Mon vrai désaccord avec Jean Baubérot

 

fourest-bauberot

Jean Baubérot se défend de prôner une « laïcité ouverte ». Formidable, mais ce n’est pas mon propos…  Je précise dans mon livre qu’il n’utilise plus cette expression depuis qu’elle est fortement critiquée.

Mon reproche est ailleurs. Il concerne sa vision relativiste de l’histoire de la laïcité (où toutes les interprétations de 1905 se valent), sa volonté de renégocier la Séparation, son militantisme obstiné pour importer les accommodements religieux » et le modèle canadien, son soutien aux sectes, son vocabulaire caricatural et inversé minimisant le danger du radicalisme religieux tout en parlant de danger « laïciste » et d' »intégrisme républicain ».

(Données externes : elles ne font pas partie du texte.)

(* ===== verification/MarginQuerySpec.v ===== *)
(** * MarginQuerySpec: what the queries of x/margin answer

    The pages of the open positions are all of them, as many as the status says; the pages of an
    address are its positions; a page of a pool with an offset is always empty. *)

From S2P Require Import MarginTypes Margin MarginServer.
From S2P Require Import Prelude Sdk SdkRef Rat Float Bank Keepers Admin Registry ClpTypes ClpMath.
From S2P Require Import ClpKeeper Pages ClpPolicy ClpRewards ClpLiquidity ClpMsgs ClpServer.
From S2P Require Import ClpModule.
From S2P Require Import ClpQuery MarginQuery World ClpMathSpec ClpStoreSpec ClpUnits ClpExec.
From S2P Require Import ClpSettings.
From S2P Require Import ClpEffects MarginExec MarginEffects MarginInv MarginBlock Scenario.
From S2P Require Import MarginSpec.
Local Open Scope Z_scope.

Section spec.
Context {W : Type} {sdk : Sdk} {HL : SdkLaws sdk} {coins : CoinLib} {bank : BankKeeper W}
  {paginator : Paginator} {pages : Pages} {PL : PagesLaws pages paginator}
  {registry : TokenRegistryKeeper W} {clp : HasStore ClpStore W} {events : HasStore EventLog W}
  {margin : HasStore MarginStore W} {MW : MarginWorld W} {float : MarginFloat}.
Implicit Types w : W.
Notation margin_of w := (store (S := MarginStore) w).

Lemma mtp_prefix s : positions_ok s →
  ∀ k m, s.(ms_MTPs) !! k = Some m → ∃ rest, k = String MTPPrefix "" +:+ rest.
Proof. intros Hp k m E. destruct (po_stored _ Hp _ _ E) as (-> & _). by eexists. Qed.

(** The positions of one page and the key of the next. *)
Definition ask_positions w (page : PageRequest) : res (list MTP * string) :=
  (λ res, (res.(pr_Mtps), res.(pr_Pagination).(NextKey)))
    <$> (GetPositions (mkPositionsRequest (Some page)) w).1.
Lemma GetPositions_page w page p : page.(pg_Limit) <= MaxPageLimit →
  Paginate (prefix_store (String MTPPrefix "") (margin_of w).(ms_MTPs)) page = Ok p →
  GetPositions (mkPositionsRequest (Some page)) w = (Ok (mkPositionsResponse p.1 p.2), w).
Proof.
  intros Hl Hp. unfold GetPositions, limit_checked, GetMTPs, throw_if, page_or, lift, get_margin, get_store,
    gets, mbind, M_bind, mret, M_ret. cbn [po_Pagination]. cbv beta iota zeta.
  destruct (Z.gtb_spec page.(pg_Limit) MaxPageLimit); [lia|]. rewrite Hp. by destruct p.
Qed.
Lemma GetStatus_counts w : positions_ok (margin_of w) → ∃ opened,
  GetStatus w = (Ok (mkStatusResponse (Z.of_nat (length (kv_values (margin_of w).(ms_MTPs)))) opened), w) ∧
  Z.of_nat (length (kv_values (margin_of w).(ms_MTPs))) <= opened.
Proof.
  intros Hp. destruct (po_counts _ Hp) as (n & En & _ & Eo & Hle & _).
  assert (length (kv_values (margin_of w).(ms_MTPs)) = size (margin_of w).(ms_MTPs)) as ->.
  { unfold kv_values. by rewrite length_fmap, (Permutation_length (kv_iter_perm _)), length_map_to_list. }
  exists n. split; [|done].
  unfold GetStatus, GetOpenMTPCount, GetMTPCount, lift, get_margin, get_store, gets, mbind, M_bind, mret, M_ret.
  cbv beta iota zeta. unfold mtp_count, open_count in *. by rewrite Eo, En.
Qed.
(** A key is longer than its prefix by the eight bytes of the id. *)
Lemma rest_nonempty a m : (String.length a <= String.length m.(MarginTypes.Address))%nat →
  String MTPPrefix a +:+ "" ≠ mtp_key m.
Proof.
  intros Hl E. apply (f_equal String.length) in E. unfold mtp_key, GetMTPKey in E.
  rewrite string_length_app in E. simpl in E. rewrite string_length_app in E. simpl in E. lia.
Qed.
Lemma positions_walk w limit : 0 < limit <= MaxPageLimit → positions_ok (margin_of w) →
  pages_walked (ask_positions w) limit "" (kv_values (margin_of w).(ms_MTPs)).
Proof.
  intros Hl Hp. rewrite <- (prefix_store_values _ _ (mtp_prefix _ Hp)).
  apply walk_all; [by apply prefix_store_nodup|unfold MaxPageLimit in *; lia| |].
  - apply Forall_forall. intros [k m] Hin%prefix_store_key Hk. simpl in Hk. subst k.
    apply (rest_nonempty "" m); [simpl; lia|]. apply (po_stored _ Hp _ _ Hin).
  - intros key p He. unfold ask_positions. rewrite (GetPositions_page _ _ p) by (done || apply Hl). done.
Qed.

(** The positions of one page of an address. *)
Definition ask_own (address : string) w (page : PageRequest) : res (list MTP * string) :=
  (λ res, (res.(pr_Mtps), res.(pr_Pagination).(NextKey)))
    <$> (GetPositionsForAddress (mkPositionsForAddressRequest address (Some page)) w).1.
Definition own_positions (addr : AccAddress) (s : MarginStore) : list MTP :=
  filter (λ m, m.(MarginTypes.Address) = AccString addr) (kv_values s.(ms_MTPs)).
Lemma own_page address addr w page p : page.(pg_Limit) <= MaxPageLimit →
  AccAddressFromBech32 address = Ok addr →
  Paginate (prefix_store (GetMTPPrefixForAddress (AccString addr)) (margin_of w).(ms_MTPs)) page = Ok p →
  ask_own address w page = Ok (shown p).
Proof.
  intros Hl Ha Hp. unfold ask_own, GetPositionsForAddress, GetMTPsForAddress, throw_if, page_or, lift, get_margin,
    get_store, gets, mbind, M_bind, mret, M_ret. cbn [pa_Pagination pa_Address]. cbv beta iota zeta.
  rewrite Ha. cbv beta iota zeta. destruct (Z.gtb_spec page.(pg_Limit) MaxPageLimit); [lia|].
  rewrite Hp. by destruct p.
Qed.
Lemma own_prefix a b id : String.length b = String.length a →
  String.prefix (GetMTPPrefixForAddress a) (GetMTPKey b id) = true ↔ b = a.
Proof.
  intros Hl. unfold GetMTPPrefixForAddress, GetMTPKey. split; [|intros ->; apply (prefix_app_self (String MTPPrefix a))].
  intros [rest E]%prefix_inv. injection E as E. revert b Hl E.
  induction a as [|x a IH]; intros [|y b] Hl E; simpl in *; try done. injection E as -> E. f_equal. apply IH; [lia|done].
Qed.
(** Where all addresses are of one length, the prefix of one selects its positions. *)
Lemma own_entries addr s : positions_ok s →
  (∀ k m, s.(ms_MTPs) !! k = Some m → String.length m.(MarginTypes.Address) = String.length (AccString addr)) →
  (prefix_store (GetMTPPrefixForAddress (AccString addr)) s.(ms_MTPs)).*2 = own_positions addr s.
Proof.
  intros Hp Hl.
  assert ((prefix_store (GetMTPPrefixForAddress (AccString addr)) s.(ms_MTPs)).*2
    = (filter (λ e : string * MTP, String.prefix (GetMTPPrefixForAddress (AccString addr)) e.1 = true)
         (kv_iter s.(ms_MTPs))).*2) as ->.
  { rewrite prefix_store_entries, <- list_fmap_compose. by apply list_fmap_ext. }
  unfold own_positions, kv_values.
  assert (∀ k m, (k, m) ∈ kv_iter s.(ms_MTPs) → k = mtp_key m ∧
    String.length m.(MarginTypes.Address) = String.length (AccString addr)) as H.
  { intros k m Hin%elem_of_kv_iter. split; [by destruct (po_stored _ Hp _ _ Hin)|by eapply Hl]. }
  induction (kv_iter s.(ms_MTPs)) as [|[k m] l IH]; [done|].
  destruct (H k m ltac:(left)) as [-> Hm]. pose proof (own_prefix _ _ m.(Id) Hm) as He.
  csimpl. rewrite !filter_cons. simpl. rewrite <- IH by (intros; apply H; by right).
  unfold mtp_key in *. by do 2 case_decide; [|tauto..|].
Qed.
Lemma own_walk address addr w limit : 0 < limit <= MaxPageLimit → positions_ok (margin_of w) →
  AccAddressFromBech32 address = Ok addr →
  (∀ k m, (margin_of w).(ms_MTPs) !! k = Some m →
     String.length m.(MarginTypes.Address) = String.length (AccString addr)) →
  pages_walked (ask_own address w) limit "" (own_positions addr (margin_of w)).
Proof.
  intros Hl Hp Ha Hs. rewrite <- (own_entries _ _ Hp Hs).
  apply walk_all; [by apply prefix_store_nodup|unfold MaxPageLimit in *; lia| |].
  - apply Forall_forall. intros [k m] Hin%prefix_store_key Hk. simpl in Hk. subst k.
    apply (rest_nonempty (AccString addr) m); [by rewrite (Hs _ _ Hin)|]. apply (po_stored _ Hp _ _ Hin).
  - intros key p He. by apply own_page with addr; [apply Hl| |].
Qed.

(** ** Pages of a pool *)
Lemma no_hit asset (calls : list (MTP * bool)) : (∀ before m after, calls = before ++ (m, true) :: after →
    0 < Z.of_nat (length (filter (λ c, of_pool asset c.1 c.2 = true) before))) →
  taken (of_pool asset) calls = [].
Proof.
  intros H. assert (filter (λ c, of_pool asset c.1 c.2 = true) calls = []) as E.
  { induction calls as [|[m a] calls IH] using rev_ind; [done|].
    assert (filter (λ c, of_pool asset c.1 c.2 = true) calls = []) as E.
    { apply IH. intros before m' after ->. apply (H before m' (after ++ [(m, a)])). by rewrite <- app_assoc. }
    rewrite filter_app, E, filter_cons. case_decide as Ea; [|done].
    simpl in Ea. unfold of_pool in Ea. apply andb_true_iff in Ea as [-> _].
    specialize (H calls m [] eq_refl). rewrite E in H. simpl in H. lia. }
  unfold taken. assert (∀ l : list (MTP * bool), filter (λ c, of_pool asset c.1 c.2 = true) l = [] →
    filter (λ c, c.2 && of_pool asset c.1 c.2 = true) l = []) as Hsub.
  { intros l. induction l as [|[m a] l IH]; [done|]. rewrite !filter_cons. simpl.
    case_decide as Ea; [done|]. intros. rewrite decide_False; [by apply IH|]. by intros [_ ?]%andb_true_iff. }
  by rewrite Hsub.
Qed.
End spec.

(** C38: A client that walks the open positions page by page sees every position exactly once, as many
    as the status says are open; and walking the pages of an address it sees exactly the positions of
    this address, where all addresses are written with one length. *)
Theorem positions_shown {W : Type} `{HL : SdkLaws} `{MW : MarginWorld W} `{PL : PagesLaws}
    `{TokenRegistryKeeper W} `{MarginFloat} (limit : Z) (address : string) (addr : AccAddress) (w : W) :
  let s := store (S := MarginStore) w in
  0 < limit <= MaxPageLimit → positions_ok s → AccAddressFromBech32 address = Ok addr →
  (∀ k m, s.(ms_MTPs) !! k = Some m →
     String.length m.(MarginTypes.Address) = String.length (AccString addr)) →
  pages_walked (ask_positions w) limit "" (kv_values s.(ms_MTPs)) ∧
  pages_walked (ask_own address w) limit "" (own_positions addr s) ∧
  ∃ opened, GetStatus w = (Ok (mkStatusResponse (Z.of_nat (length (kv_values s.(ms_MTPs)))) opened), w).
Proof.
  cbv zeta. intros Hl Hp Ha Hs. split; [by apply positions_walk|]. split; [by apply own_walk|].
  destruct (GetStatus_counts w Hp) as (opened & E & _). by exists opened.
Qed.

(** A page of the positions of a pool that begins at an offset is empty: the callback counts a
    position as a hit only when the page takes it, and the page takes none before as many hits as
    the offset. *)
Theorem GetPositionsByPool_offset {W : Type} `{HL : SdkLaws} `{MW : MarginWorld W} `{PL : PagesLaws}
    `{TokenRegistryKeeper W} `{MarginFloat} (asset : string) (page : PageRequest) (res : PositionsResponse)
    (w w' : W) :
  page.(pg_Key) = "" → 0 < page.(pg_Offset) →
  GetPositionsByPool (mkPositionsByPoolRequest asset (Some page)) w = (Ok res, w') →
  res.(pr_Mtps) = [].
Proof.
  intros Hk Ho Hr. unfold GetPositionsByPool, GetMTPsForPool_page, page_or in Hr. cbn [pp_Pagination pp_Asset] in Hr.
  inv_exec. simpl. apply no_hit. intros before m after ->.
  match goal with E : FilteredCalls _ _ _ = _ |- _ =>
    pose proof (filtered_offset _ _ _ _ _ _ _ _ Hk E eq_refl) end. lia.
Qed.

(** ** Witnesses *)
Definition with_position : World := margin_deliver (block 2) margin_genesis bob_opens.
Lemma with_position_ok : positions_ok (store with_position).
Proof.
  apply (run_positions margin_genesis); [|apply margin_genesis_positions].
  apply (run_message _ (block 2) bob_opens margin_genesis); [constructor|by apply margin_delivered; vm_compute].
Qed.
Lemma with_position_addresses k m : (store (S := MarginStore) with_position).(ms_MTPs) !! k = Some m →
  String.length m.(MarginTypes.Address) = 4%nat.
Proof.
  intros E. assert (m ∈ kv_values (store (S := MarginStore) with_position).(ms_MTPs)) as Hin.
  { apply elem_of_kv_values. by exists k. }
  assert (forallb (λ m, String.length m.(MarginTypes.Address) =? 4)%nat
            (kv_values (store (S := MarginStore) with_position).(ms_MTPs)) = true) as El by (vm_compute; reflexivity).
  apply Nat.eqb_eq. exact (proj1 (forallb_forall _ _) El m (proj1 (list_elem_of_In _ _) Hin)).
Qed.
Lemma positions_shown_witness : ∃ opened, GetStatus with_position = (Ok (mkStatusResponse 1 opened), with_position).
Proof.
  assert (0 < 1 <= MaxPageLimit) as Hl by (unfold MaxPageLimit; lia).
  assert (AccAddressFromBech32 "@bob" = Ok "bob") as Ha by (vm_compute; reflexivity).
  destruct (positions_shown 1 "@bob" "bob" with_position Hl with_position_ok Ha with_position_addresses) as (_ & _ & opened & E).
  exists opened. assert (length (kv_values (store (S := MarginStore) with_position).(ms_MTPs)) = 1%nat) as El
    by (vm_compute; reflexivity).
  rewrite El in E. exact E.
Defined.
Lemma GetPositionsByPool_offset_witness :
  (∃ res w', GetPositionsByPool (mkPositionsByPoolRequest "cusdc" (Some (limit_page 10))) with_position
     = (Ok res, w') ∧ length res.(pr_Mtps) = 1%nat) ∧
  ∃ res w', GetPositionsByPool (mkPositionsByPoolRequest "cusdc" (Some (mkPageRequest "" 1 10 false false)))
     with_position = (Ok res, w') ∧ res.(pr_Mtps) = [].
Proof.
  split.
  - destruct (GetPositionsByPool (mkPositionsByPoolRequest "cusdc" (Some (limit_page 10))) with_position)
      as [[res| |] w'] eqn:E; [|by apply (f_equal fst) in E; vm_compute in E..].
    exists res, w'. split; [done|]. apply (f_equal fst) in E. vm_compute in E. by injection E as <-.
  - destruct (GetPositionsByPool (mkPositionsByPoolRequest "cusdc" (Some (mkPageRequest "" 1 10 false false)))
      with_position) as [[res| |] w'] eqn:E; [|by apply (f_equal fst) in E; vm_compute in E..].
    exists res, w'. split; [done|].
    exact (GetPositionsByPool_offset "cusdc" (mkPageRequest "" 1 10 false false) res with_position w'
      eq_refl eq_refl E).
Defined.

Une conception désarmante de la laïcité qui va jusqu’à la complaisance affichée envers les mouvements religieux radicaux, sexistes et homophobes, comme l’UOIF, qui l’invite presque chaque année à son Congrès.

Jean Baubérot se défend de placer la liberté religieuse avant l’égalité, mais tous ses travaux et ses prises de positions militent dans ce sens…

Un exemple parmi d’autres racontés dans mon livre, il se moque des femmes canadiennes alarmées à l’idée qu’un Centre YMCA de Montréal ait accepté de givrer ses vitres. Des ultra-orthodoxes ne supportaient pas de voir des femmes faire du sport en tenue moulante… Jean Baubérot ne voit pas le problème de cacher le corps des femmes pour leur faire plaisir. Il soutient ce type d’accommodements et fait donc passer le respect de la radicalité religieuse avant celui de l’égalité.

C’est  le genre d’exemples qu’on peut rappeler en débat lorsqu’un interlocuteur n’assume pas où mènent ses positions. Après avoir dit « oui' », Jean Baubérot a finalement refusé de débattre avec moi, même par email, pour des raisons personnelles… Qui ne l’ont pas empêché de répondre séparément aux questions de la journaliste de L’Obs. Il est visiblement plus commode de contrer mes arguments sans que je puisse veiller à ce qu’ils ne soient pas déformés.

Dans cet entretien, Jean Baubérot me qualifie de « Trump de gauche ». Est-ce bien sérieux ? Je finis par me demander si certains universitaires n’ont tout simplement pas perdu le sens des mots. Leur désorientation sémantique s’accompagne d’oukases visant à intimider et à traiter d' »islamophobe » tous ceux qui défendent l’égalité ou alertent sur le danger intégriste.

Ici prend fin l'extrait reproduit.